The menu idea is to have a menu of small works that can be performed on demand at the bakery or when it’s traveling,” he said. A person might look at the menu and “order” works four, six and three, for example.
“It’s not necessarily trying to bend to the contemporary notion of on demand, but it fits nicely with what I already do, which is run a bakery,” he said. “It slides right into this idea of how we receive media.”
Just like a food menu, there will be options for kids and for adults, he said.
Mannino hopes to take the show to other Southeast Alaska communities, and because other Tenakee artists will be involved in the production of different elements of the project, he’ll also, in a way, be taking Tenakee from town to town.
“The idea is, it not only reflects my own creativity, but is a reflection of the community… visually or aesthetically,” he said. The bike also reflects an aspect of Tenakee, as it’s carless. People get around by foot, on four-wheelers or on bikes.
The bike idea also comes from kamishibai, Japanese street theatre and storytelling popular in the 1930s and ’40s. Storytellers, who traveled by bike from community to community, made their living selling candy.
“One of the great things about puppetry in America is that there is no canon, and one of the worst things about puppetry in America is that there is no canon… like many things in this country, it’s an amalgamation of a lot of different ideas and thoughts,” he said.
Mannino hopes to have “Menu” on the bakery’s wall in May 2017, and to begin traveling after that.
Other Rasmuson award recipients
Outside Southeast Alaska, other fellows are Phillip Blanchett of Anchorage, Libby Roderick of Anchorage, Linda Infante Lyons of Anchorage, Melissa Mitchell of Anchorage, Keren Lowell of Anchorage, Nathan Shafer of Anchorage, Karrie Pavish Anderson of Galena, Rebecca Lyon of Anchorage, and Stephen Qacung Blanchett, based in Anchorage.
Other project award winners are Tom Chung of Anchorage, Emily Anderson of Fairbanks, Chloe Keller of Anchorage, Joshua Corbett of Anchorage, Byron Fierro of Anchorage, Jacqueline Madsen of Kodiak, Anna Hoover of Naknek, Steven Stone, Sr. from Hooper Bay, Jenni May Toro of Anchorage, Joe Yelverton of Anchorage, Rebecca Menzia of Fairbanks, Seth Kantner, based in Kotzebue, Gretchen Sagan of Anchorage, Chad David Benjamin Taylor, based in Anchorage, Karl Pasch of Anchorage, Joan Navivuk Kane of Anchorage, Eric Mouffe of Anchorage, Sarah E. Mitchell of Fairbanks, Ruby Suzanna Jones of Anchorage, Keeper Theodore Nott of Anchorage, and Desiree Hagen of Fritz Creek.

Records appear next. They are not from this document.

Lemma tr_data_involutive R C d :
  length d = R * C -> tr_data K C R (tr_data K R C d) = d.
Proof.
  intros Hl. apply nth_ext with (d := k_zero K) (d' := k_zero K).
  { rewrite !tr_data_length. lia. }
  intros k Hk. rewrite !tr_data_length in Hk.
  destruct (rowmajor_decomp R C k ltac:(lia)) as (i & j & Hi & Hj & ->).
  rewrite tr_data_nth by assumption. rewrite tr_data_nth by assumption. reflexivity.
Qed.

End Transpose.

Lemma kind_roundtrip (dt : dtype) (a : elt dt) :
  k_valid (kind_of dt) a = true -> k_write (kind_of dt) (k_read (kind_of dt) a) = Ok a.
Proof.
  destruct dt; simpl; intros H;
    try (apply Z.eqb_eq in H; rewrite H; reflexivity).
  - apply FloatAxioms.Leibniz.eqb_spec in H. rewrite H. reflexivity.
  - reflexivity.
Qed.

Lemma kind_zero_valid (dt : dtype) : k_valid (kind_of dt) (k_zero (kind_of dt)) = true.
Proof. destruct dt; vm_compute; reflexivity. Qed.

(** ** Sums *)

Lemma nth_map_seq {B} (F : nat -> B) n j d : j < n -> nth j (map F (seq 0 n)) d = F j.
Proof.
  intros Hj. rewrite nth_indep with (d' := F 0) by (rewrite length_map, length_seq; lia).
  rewrite map_nth, seq_nth by lia. reflexivity.
Qed.

Lemma map_seq_const {B} (x : B) k n : map (fun _ => x) (seq k n) = replicate n x.
Proof. revert k; induction n as [|n IH]; intros k; simpl; [reflexivity|]. rewrite IH. reflexivity. Qed.

Lemma ta_get_nth {A} (K : kind A) d k :
  k < length d -> ta_get K d k = k_read K (nth k d (k_zero K)).
Proof.
  intros Hk. unfold ta_get.
  destruct (nth_lookup_or_length d k (k_zero K)) as [E|E]; [rewrite E; reflexivity|lia].
Qed.

Section Sums.
Context {A : Type} (K : kind A) (P : A -> Prop) (add : A -> A -> A).
Hypothesis P_zero : P (k_zero K).
Hypothesis add_spec : forall a b, P a -> P b ->
  (let! s := js_add (k_read K a) (k_read K b) in k_write K s) = Ok (add a b) /\ P (add a b).

Lemma fold_add_P (l : list nat) (g : nat -> A) a :
  P a -> (forall o, In o l -> P (g o)) -> P (fold_left (fun acc o => add acc (g o)) l a).
Proof.
  revert a; induction l as [|o l IH]; intros a Ha Hg; simpl; [exact Ha|].
  apply IH; [|intros o' Ho'; apply Hg; right; exact Ho'].
  apply add_spec; [exact Ha | apply Hg; left; reflexivity].
Qed.

Lemma add_pass (g : nat -> A) n acc :
  n <= length acc -> Forall P acc -> (forall j, j < n -> P (g j)) ->
  res_fold (fun s j => add_at K s j (k_read K (g j))) (seq 0 n) acc
  = Ok (map (fun j => add (nth j acc (k_zero K)) (g j)) (seq 0 n) ++ drop n acc).
Proof.
  induction n as [|n IH]; intros Hn HP Hg; [reflexivity|].
  rewrite seq_S, res_fold_app.
  rewrite IH by first [lia | assumption | intros j Hj; apply Hg; lia].
  simpl.
  destruct (lookup_lt_is_Some_2 acc n ltac:(lia)) as [a Ha].
  unfold add_at, ta_get.
  rewrite lookup_app_r by (rewrite length_map, length_seq; lia).
  rewrite length_map, length_seq, Nat.sub_diag, lookup_drop, Nat.add_0_r, Ha.
  destruct (add_spec a (g n) (Forall_lookup_1 _ _ _ _ HP Ha) (Hg n ltac:(lia))) as [E _].
  destruct (js_add (k_read K a) (k_read K (g n))) as [v|] eqn:Ev; simpl in E |- *;
    [|discriminate].
  unfold ta_put. rewrite E. simpl.
  rewrite insert_app_r_alt by (rewrite length_map, length_seq; lia).
  rewrite length_map, length_seq, Nat.sub_diag.
  rewrite (drop_S acc a n Ha). simpl.
  rewrite map_app, <- app_assoc. simpl. rewrite (nth_lookup_Some acc n (k_zero K) a Ha).
  reflexivity.
Qed.

Lemma sum_loop O N (G : nat -> nat -> A) :
  (forall o j, o < O -> j < N -> P (G o j)) ->
  res_fold (fun s oj => add_at K s (snd oj) (k_read K (G (fst oj) (snd oj))))
    (nested O N) (replicate N (k_zero K))
  = Ok (map (fun j => fold_left (fun acc o => add acc (G o j)) (seq 0 O) (k_zero K)) (seq 0 N)).
Proof.
  induction O as [|O IH]; intros HG.
  - simpl. rewrite map_seq_const. reflexivity.
  - rewrite nested_S, res_fold_app, IH by (intros; apply HG; lia). simpl.
    rewrite res_fold_map. simpl.
    set (acc := map (fun j => fold_left (fun acc o => add acc (G o j)) (seq 0 O) (k_zero K))
                  (seq 0 N)).
    assert (Hacc : length acc = N) by (unfold acc; rewrite length_map, length_seq; reflexivity).
    rewrite (add_pass (G O) N acc).
    + rewrite drop_ge by lia. rewrite app_nil_r. f_equal.
      apply map_ext_in. intros j Hj. apply in_seq in Hj.
      unfold acc. rewrite nth_map_seq by lia.
      change (fold_left ?f (seq 1 O) (add (k_zero K) (G 0 j))) with (fold_left f (seq 0 (S O)) (k_zero K)).
      rewrite seq_S, fold_left_app. reflexivity.
    + lia.
    + unfold acc. apply List.Forall_forall. intros a Ha.
      apply in_map_iff in Ha as (j & <- & Hj). apply in_seq in Hj.
      apply fold_add_P; [exact P_zero|]. intros o Ho. apply in_seq in Ho. apply HG; lia.
    + intros j Hj. apply HG; lia.
Qed.

Lemma nth_P (d : list A) k : Forall P d -> P (nth k d (k_zero K)).
Proof.
  intros Hd. destruct (nth_in_or_default k d (k_zero K)) as [Hin | ->]; [|exact P_zero].
  exact (proj1 (List.Forall_forall _ _) Hd _ Hin).
Qed.

Lemma rowSum_spec (m : matrix A) :
  shape_ok m -> Forall P (data m) ->
  rowSum K m = Ok (map (fun j =>
    fold_left (fun acc i => add acc (nth (i * nCols m + j) (data m) (k_zero K)))
      (seq 0 (nRows m)) (k_zero K)) (seq 0 (nCols m))).
Proof.
  intros Hok Hd. unfold rowSum, ta_alloc.
  rewrite (res_fold_ext _ (fun s oj => add_at K s (snd oj)
             (k_read K ((fun i j => nth (i * nCols m + j) (data m) (k_zero K)) (fst oj) (snd oj))))).
  - exact (sum_loop (nRows m) (nCols m) (fun i j => nth (i * nCols m + j) (data m) (k_zero K))
             (fun o j _ _ => nth_P _ _ Hd)).
  - intros b [i j] Hx. apply in_nested in Hx. simpl in Hx |- *.
    rewrite ta_get_nth; [reflexivity|]. rewrite Hok. apply rowmajor_lt; lia.
Qed.
(** * Chat page with document context: the send handler and the upload handler

    A shallow embedding of [src/pages/Index.tsx]: the React component state,
    the drop-zone callback [onDrop], and the [handleSend] handler with its
    inner [makeRequest] closure and its retry loop.

    Effects are explicit.  A handler is a computation in a small
    state-and-exception monad over a [World]: the React store together with
    the trace of everything the handler did to the outside (toasts, network
    calls, timer waits, console output), in the order it did them.  The
    network is a parameter: a deterministic endpoint that answers the k-th
    call of one handler run. *)

From Stdlib Require Import String Ascii List ZArith Lia Bool Arith.
From Stdlib Require Import DecimalString DecimalPos DecimalZ.
From Equations Require Import Equations.
Import ListNotations.

Set Warnings "-register-all".
Open Scope list_scope.
Open Scope string_scope.

(* ===================================================================== *)
(** ** JavaScript strings *)
(* ===================================================================== *)

(** A [string] is read as a sequence of UTF-16 code units below 256. *)

Definition nl : string := String "010"%char EmptyString.
Definition dq : string := String "034"%char EmptyString.

(** ECMAScript WhiteSpace and LineTerminator code units below 256:
    TAB, LF, VT, FF, CR, SP and NBSP. *)
Definition is_white_space (c : ascii) : bool :=
  let n := nat_of_ascii c in
  ((9 <=? n)%nat && (n <=? 13)%nat) || (n =? 32)%nat || (n =? 160)%nat.
Lemma re_search_first (r : regex) (s rest : str) (g : list str) :
  first_match r s = Some (g, rest) -> re_search r s = Some g.
Proof.
  unfold first_match. destruct s; simpl;
    (destruct (matches r _) as [|m ms]; [discriminate|]);
    simpl; intros E; inversion E; subst; reflexivity.
Qed.

Lemma re_search_skip (r : regex) (c : N) (s : str) :
  matches r (c :: s) = [] -> re_search r (c :: s) = re_search r s.
Proof. intros E. simpl. now rewrite E. Qed.

Lemma re_search_found (r : regex) (s : str) (g : list str) :
  re_search r s = Some g -> found_in r s.
Proof.
  intros H. destruct (re_search_Some _ _ _ H) as (pre & w & post & E & M).
  now exists pre, w, post, g.
Qed.

(** ** Lemmas on the character sets *)

Lemma in_ranges_apart (t1 t2 : list (N * N)) (c : N) :
  ranges_apart t1 t2 = true -> in_ranges t1 c = true -> in_ranges t2 c = false.
Proof.
  unfold ranges_apart, in_ranges. intros Ha H1.
  apply existsb_exists in H1. destruct H1 as (r1 & In1 & H1).
  rewrite forallb_forall in Ha. specialize (Ha r1 In1).
  rewrite forallb_forall in Ha.
  destruct (existsb _ t2) eqn:E; [|reflexivity].
  apply existsb_exists in E. destruct E as (r2 & In2 & H2).
  specialize (Ha r2 In2). unfold in_range in *.
  apply andb_true_iff in H1, H2. destruct H1 as [A1 B1], H2 as [A2 B2].
  apply N.leb_le in A1, B1, A2, B2.
  apply orb_true_iff in Ha. destruct Ha as [Ha|Ha]; apply N.ltb_lt in Ha; lia.
Qed.

Lemma decimal_not_space (c : N) : isdecimal c = true -> isspace c = false.
Proof. apply in_ranges_apart. vm_compute. reflexivity. Qed.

Don Decker, an Anchorage-based artist, received the $40,000 2016 Distinguished Artist award.
The invitation-only Individual Artist Awards Celebration Event is May 19 at the Sydney Laurence Theatre in the Alaska Center for the Performing Arts. Since the program started 13 years ago, the Rasmuson Foundation has awarded Alaska artist 409 grants adding up to more than $3.5 million.